*Task directions*. Beginning at the first line of the data, print each line exactly, stopping after the line that contains "Open Scope rust_scope.".

BEGIN

(* ===== verification/ChunkedFacts.v ===== *)
(** * Chunked bit sets: the invariant of a chunk, and the whole set *)
From Stdlib Require Import ZArith Lia Sorted.
From stdpp Require Import base numbers list sorting.
From S2P Require Import Prelude RustSlice Swar BitSet BitSetFacts Chunked.
Open Scope Z_scope.
Open Scope rust_scope.

(** ** Counting, the invariant of a chunk, and the operations on one chunk *)

(** *** The number of elements below a bound *)

Fixpoint card (d : nat) (f : nat -> bool) : nat :=
  match d with O => 0 | S d => card d f + (if f d then 1 else 0) end%nat.

Lemma card_ext d f g : (forall i, (i < d)%nat -> f i = g i) -> card d f = card d g.
Proof. induction d as [|d IH]; intros Hfg; cbn [card]; [done|]. rewrite IH, Hfg by (intros; try apply Hfg; lia). done. Qed.

Lemma card_le d f : (card d f <= d)%nat.
Proof. induction d as [|d IH]; cbn [card]; [lia|]. destruct (f d); lia. Qed.

Lemma card_full d f : card d f = d <-> forall i, (i < d)%nat -> f i = true.
Proof.
  induction d as [|d IH]; cbn [card]; [split; [lia|done]|]. pose proof (card_le d f). split.
  - intros Hc i Hi. destruct (f d) eqn:Ed; [|lia]. destruct (decide (i = d)) as [->|]; [done|]. apply IH; lia.
  - intros Hf. rewrite (Hf d) by lia. rewrite (proj2 IH); [lia|]. intros; apply Hf; lia.
Qed.

Lemma card_zero d f : card d f = 0%nat <-> forall i, (i < d)%nat -> f i = false.
Proof.
  induction d as [|d IH]; cbn [card]; [split; [lia|done]|]. split.
  - intros Hc i Hi. destruct (f d) eqn:Ed; [lia|]. destruct (decide (i = d)) as [->|]; [done|]. apply IH; lia.
  - intros Hf. rewrite (Hf d) by lia. rewrite (proj2 IH); [lia|]. intros; apply Hf; lia.
Qed.

Lemma card_flip d f g i : (i < d)%nat -> f i = false -> g i = true -> (forall j, j <> i -> f j = g j) -> card d g = S (card d f).
Proof.
  intros Hi Hf Hg Hj. induction d as [|d IH]; [lia|]. cbn [card]. destruct (decide (i = d)) as [->|].
  - rewrite Hf, Hg, (card_ext d f g) by (intros; apply Hj; lia). lia.
  - rewrite IH, Hj by lia. lia.
Qed.

Lemma card_compl d f : (card d (fun i => negb (f i)) + card d f)%nat = d.
Proof. induction d as [|d IH]; cbn [card]; [done|]. destruct (f d); cbn [negb]; lia. Qed.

END

*Solved exercise*.
(* ===== verification/ChunkedFacts.v ===== *)
(** * Chunked bit sets: the invariant of a chunk, and the whole set *)
From Stdlib Require Import ZArith Lia Sorted.
From stdpp Require Import base numbers list sorting.
From S2P Require Import Prelude RustSlice Swar BitSet BitSetFacts Chunked.
Open Scope Z_scope.
Open Scope rust_scope.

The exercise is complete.